В тот самый день, 3 апреля 1873 года, когда Крамской писал это письмо, Васильев написал Павлу Михайловичу длинную исповедь:
«Надеюсь, что здоровье Веры Николаевны окончательно поправилось. Кстати, ради бога, Павел Михайлович, напишите мне, верно ли я называю супругу Вашу по имени и отчеству? (Ведь у меня память до такой степени плоха, что я забываю имя моего покойного отца). Очень, очень благодарю Вас за мнение о моей картине, которое Вы высказали: я очень ценю Ваше мнение… Что касается фигур, то я с большой охотой перепишу не только их, но вообще постараюсь придать всему первому плану то, что ему необходимо и чего в нем нет. Но я не мог написать эту картину так, как мне хотелось, по многим обстоятельствам. Ну уже пошло о картине, так и пусть идет… Каждую картину я пишу не красками, а потом и кровью, каждая картина кроме мучений мне ничего не доставляет. Это потому, что я ясно вижу, что нужно сделать; но я еще не могу сделать так, как я могу сделать, потому что обстоятельства никогда не позволяли мне быть хозяином моего труда и времени. Это весьма темно и требует объяснения. Вот оно. Я никогда не мог учиться, ибо на ученье нужны деньги, т. е. не собственно на ученье, а на жизнь в это время. Так как я готовых денег не имел, а, напротив, имел вместо них – семейство (это капитал небольшой), то и принужден был работать, отложив надежду совершенствоваться на лучшее время. (Я прежде верил, что существует время так себе, простенькое, – а другое хорошее). Постоянно работая для денег, я не мог подвигаться вперед, не мог совершенствовать свою технику в обширном значении этого слова. Я не мог работать над чем-нибудь до тех пор, пока останусь доволен; я должен был работать только до того времени, пока были у меня деньги: вышли деньги – нужно кончать картину. Словом, если я не исписался, даже наоборот, постоянно беру какую-нибудь премию – то этим я обязан не себе – таланту. Но иметь талант еще мало! Нужно при одном таланте иметь другой – талант правильно и в лучшую сторону развиваться. Я уверен, что имею и этот другой талант, но как писал уже… обстоятельства сильнее человека!.. Павел Михайлович, поверьте моей совести, я был бы теперь уже хорошим художником!

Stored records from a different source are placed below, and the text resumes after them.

(** * tinycc: locating, invoking and packaging the bundled tcc compiler

    A shallow embedding of [tinycc/__init__.py] (functions [compile],
    [data_files] with its helper [_find_files], and [find_tcc_path]) together
    with the properties stated about them.

    Python [str] values are Rocq [string]s, dictionaries are [gmap]s keyed by
    strings, exceptions are an explicit error type, and everything the module
    asks of the operating system (environment, file existence, globbing,
    directory walking, running a shell command) is read from an explicit
    [World] value. *)

From Stdlib Require Import ZArith Ascii String.
From stdpp Require Import base option list strings gmap.

Local Open Scope Z_scope.

(** ** Python strings *)

Module Str.

(** [s.startswith(c)] and [s.endswith(c)] for a one-character [c]. *)
Definition startswith (c : ascii) (s : string) : bool :=
  match s with
  | EmptyString => false
  | String a _ => Ascii.eqb a c
  end.

Fixpoint endswith (c : ascii) (s : string) : bool :=
  match s with
  | EmptyString => false
  | String a EmptyString => Ascii.eqb a c
  | String _ s' => endswith c s'
  end.

(** [s.rfind(c)]: the highest index at which [c] occurs, [-1] when absent. *)
Fixpoint rfind (c : ascii) (s : string) : Z :=
  match s with
  | EmptyString => -1
  | String a s' =>
      let i := rfind c s' in
      if 0 <=? i then i + 1
      else if Ascii.eqb a c then 0 else -1
  end.

(** [s[:n]] and [s[n:]] for a non-negative [n]; slices clamp at the end. *)
Fixpoint take (n : nat) (s : string) : string :=
  match n, s with
  | S n', String a s' => String a (take n' s')
  | _, _ => EmptyString
  end.

Fixpoint drop (n : nat) (s : string) : string :=
  match n, s with
  | S n', String _ s' => drop n' s'
  | _, _ => s
  end.

(** [s[i:j]] for [0 <= i]. *)
Definition slice (i j : nat) (s : string) : string := take (j - i) (drop i s).

(** Every character of [s] is [c] (so [s == c * len(s)]). *)
Fixpoint all_char (c : ascii) (s : string) : bool :=
  match s with
  | EmptyString => true
  | String a s' => Ascii.eqb a c && all_char c s'
  end.

(** Some character of [s] differs from [c]. *)
Fixpoint has_other (c : ascii) (s : string) : bool :=
  match s with
  | EmptyString => false
  | String a s' => negb (Ascii.eqb a c) || has_other c s'
  end.

(** [c] occurs in [s]. *)
Fixpoint mem (c : ascii) (s : string) : bool :=
  match s with
  | EmptyString => false
  | String a s' => Ascii.eqb a c || mem c s'
  end.

(** [s.rstrip(c)]. *)
Fixpoint rstrip (c : ascii) (s : string) : string :=
  match s with
  | EmptyString => EmptyString
  | String a s' =>
      match rstrip c s' with
      | EmptyString => if Ascii.eqb a c then EmptyString else String a EmptyString
      | r => String a r
      end
  end.

(** [s.split(c)]: the fields between occurrences of [c]; never empty. *)
Fixpoint split (c : ascii) (s : string) : list string :=
  match s with
  | EmptyString => [EmptyString]
  | String a s' =>
      if Ascii.eqb a c then EmptyString :: split c s'
      else match split c s' with
           | f :: fs => String a f :: fs
           | [] => [String a EmptyString]
           end
  end.

(** Truthiness of a string: [if s] holds for the non-empty ones. *)
Definition nonempty (s : string) : bool :=
  match s with EmptyString => false | _ => true end.

(** [needle in s]. *)
Fixpoint isin (needle s : string) : bool :=
  String.prefix needle s
  || match s with
     | EmptyString => false
     | String _ s' => isin needle s'
     end.

End Str.

(** ** Exceptions and results *)

Inductive exn : Type :=
| RuntimeError (msg : string)
| ImportError (msg : string)
| TypeError
| ValueError
| KeyError (key : string).

Inductive result (A : Type) : Type :=
| Return (a : A)
| Raise (e : exn).
Arguments Return {A} a.
Arguments Raise {A} e.

(** An exception raised by a call propagates through the caller; sequencing
    is written [x ← r; k]. *)
#[export] Instance result_bind : MBind result := fun A B k r =>
  match r with
  | Return a => k a
  | Raise e => Raise e
  end.

Definition raises {A : Type} (r : result A) : Prop :=
  match r with Raise _ => True | Return _ => False end.

(** Calling a Python function that declares exactly one positional parameter:
    any other number of arguments raises [TypeError] before the body runs. *)
Definition call1 {A B : Type} (f : A -> B) (args : list A) : result B :=
  match args with
  | [a] => Return (f a)
  | _ => Raise TypeError
  end.

(** ** The [os.path] interface

    [os.path] is whichever path module the platform selects.  The functions
    below are written against this interface; [posixpath] is the instance
    modelled from CPython. *)

Class OsPath : Type := {
  sep : ascii;
  altsep : option ascii;
  (** [join(a, *ps)] *)
  join : string -> list string -> string;
  dirname : string -> string;
}.

Definition extsep : ascii := ".".

(** [genericpath._splitext], shared by every flavour of [os.path]: the
    extension starts at the last dot of the last path component, unless that
    component consists of leading dots only up to there. *)
Definition _splitext (sep : ascii) (altsep : option ascii) (extsep : ascii)
    (p : string) : string * string :=
  let sepIndex := Str.rfind sep p in
  let sepIndex :=
    match altsep with
    | Some a => Z.max sepIndex (Str.rfind a p)
    | None => sepIndex
    end in
  let dotIndex := Str.rfind extsep p in
  if (sepIndex <? dotIndex)
     && Str.has_other extsep
          (Str.slice (Z.to_nat (sepIndex + 1)) (Z.to_nat dotIndex) p)
  then (Str.take (Z.to_nat dotIndex) p, Str.drop (Z.to_nat dotIndex) p)
  else (p, "").

Definition splitext `{OsPath} (p : string) : string * string :=
  _splitext sep altsep extsep p.

Module posix.

Definition sep : ascii := "/".

(** One round of the loop of [posixpath.join]. *)
Definition join_step (path b : string) : string :=
  if Str.startswith sep b then b
  else if negb (Str.nonempty path) || Str.endswith sep path then path +:+ b
  else path +:+ String sep b.

Definition join (a : string) (ps : list string) : string :=
  fold_left join_step ps a.

Definition dirname (p : string) : string :=
  let i := Str.rfind sep p + 1 in
  let head := Str.take (Z.to_nat i) p in
  if Str.nonempty head && negb (Str.all_char sep head)
  then Str.rstrip sep head
  else head.

Definition isabs (p : string) : bool := Str.startswith sep p.

End posix.

#[export] Instance posixpath : OsPath := {|
  sep := posix.sep;
  altsep := None;
  join := posix.join;
  dirname := posix.dirname;
|}.

(** ** The [%] operator with a mapping on the right

    [template % mapping], scanned from left to right as Python does.  The
    conversion specifications [%(key)s] and [%%] are formatted; Python tracks
    nested parentheses inside a key and looks the key up as soon as it is
    closed.  A specification that stops at the end of the template, or whose
    conversion character is none that Python knows, raises [ValueError]; a
    key that the mapping lacks raises [KeyError].  Every other specification
    (flags, width, precision, a conversion other than [s]) is [Unmodelled]:
    Python then formats or raises in a way that is not described here. *)

Module Fmt.

Inductive state : Type :=
| Text
| Percent
| Key (depth : nat) (key : string)
| Conv (v : string).

Inductive outcome : Type :=
| Formatted (s : string)
| Failed (e : exn)
| Unmodelled.

Definition snoc (s : string) (c : ascii) : string := s +:+ String c EmptyString.

(** The characters that may follow [%] in a specification Python accepts:
    flags, width and precision, length modifiers and conversion types. *)
Definition specification_char (c : ascii) : bool :=
  Str.mem c "-+ #0123456789*.hlLdiouxXeEfFgGcrsa%".

Fixpoint go (m : gmap string string) (st : state) (out : string)
    (s : string) : outcome :=
  match s with
  | EmptyString =>
      match st with
      | Text => Formatted out
      | _ => Failed ValueError
      end
  | String c s' =>
      match st with
      | Text =>
          if Ascii.eqb c "%" then go m Percent out s'
          else go m Text (snoc out c) s'
      | Percent =>
          if Ascii.eqb c "%" then go m Text (snoc out "%") s'
          else if Ascii.eqb c "(" then go m (Key 0 "") out s'
          else if specification_char c then Unmodelled
          else Failed ValueError
      | Key depth key =>
          if Ascii.eqb c ")" then
            match depth with
            | O =>
                match m !! key with
                | Some v => go m (Conv v) out s'
                | None => Failed (KeyError key)
                end
            | S d => go m (Key d (snoc key c)) out s'
            end
          else if Ascii.eqb c "(" then go m (Key (S depth) (snoc key c)) out s'
          else go m (Key depth (snoc key c)) out s'
      | Conv v =>
          if Ascii.eqb c "s" then go m Text (out +:+ v) s'
          else if specification_char c then Unmodelled
          else Failed ValueError
      end
  end.

Definition run (template : string) (m : gmap string string) : outcome :=
  go m Text "" template.

(** The formatted string, when there is one. *)
Definition format (template : string) (m : gmap string string) : option string :=
  match run template m with
  | Formatted s => Some s
  | _ => None
  end.

End Fmt.

(** ** The process environment and the file system *)

(** A directory as [os.scandir] shows it to [os.walk]: the entries that are
    directories, by name, and the other entries.  [Unlisted] is a directory
    that a walk yields nothing for: a symbolic link (links are not followed)
    or a directory that cannot be read (listing errors are ignored). *)
#[warning="-register-all"]
Inductive dtree : Type :=
| Dir (dirs : list (string * dtree)) (nondirs : list string)
| Unlisted.

Record World : Type := {
  (** [os.environ] *)
  environ : gmap string string;
  (** [__file__] of the [tinycc] package *)
  __file__ : string;
  sys_executable : string;
  realpath : string -> string;
  (** [os.path.exists] *)
  exists_ : string -> bool;
  (** [glob.glob] *)
  glob : string -> list string;
  (** The directory tree below a path; [None] when there is no such
      directory. *)
  scandir : string -> option dtree;
  (** [repr] of a [str]. *)
  repr : string -> string;
}.

(** [os.system(command)]: the exit status and the world the command leaves. *)
Definition Shell : Type := string -> World -> Z * World.

(** [os.walk(top)], top-down, not following links, ignoring listing errors:
    the triples [(path, dirs, nondirs)] in the order they are yielded. *)
Fixpoint walk_tree `{OsPath} (top : string) (t : dtree)
    : list (string * list string * list string) :=
  match t with
  | Dir dirs nondirs =>
      (top, map fst dirs, nondirs)
      :: flat_map (fun e => walk_tree (join top [fst e]) (snd e)) dirs
  | Unlisted => []
  end.

Definition walk `{OsPath} (w : World) (top : string)
    : list (string * list string * list string) :=
  match scandir w top with
  | Some t => walk_tree top t
  | None => []
  end.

Положим я добьюсь своей цели даже и при таких обстоятельствах, но это будет гораздо позже. А как трудно, как тяжело добиваться! (Остановить меня может только единственная вещь – болезнь и смерть).
Надеюсь, что Вы не будете шутить над моими откровенными излияниями, хотя они, может, и очень наивны… Устал писать, больше не могу, несмотря на желание.
Будьте здоровы и счастливы настолько, насколько может желать этого искренно Вас уважающий и преданный Вам Ф. Васильев».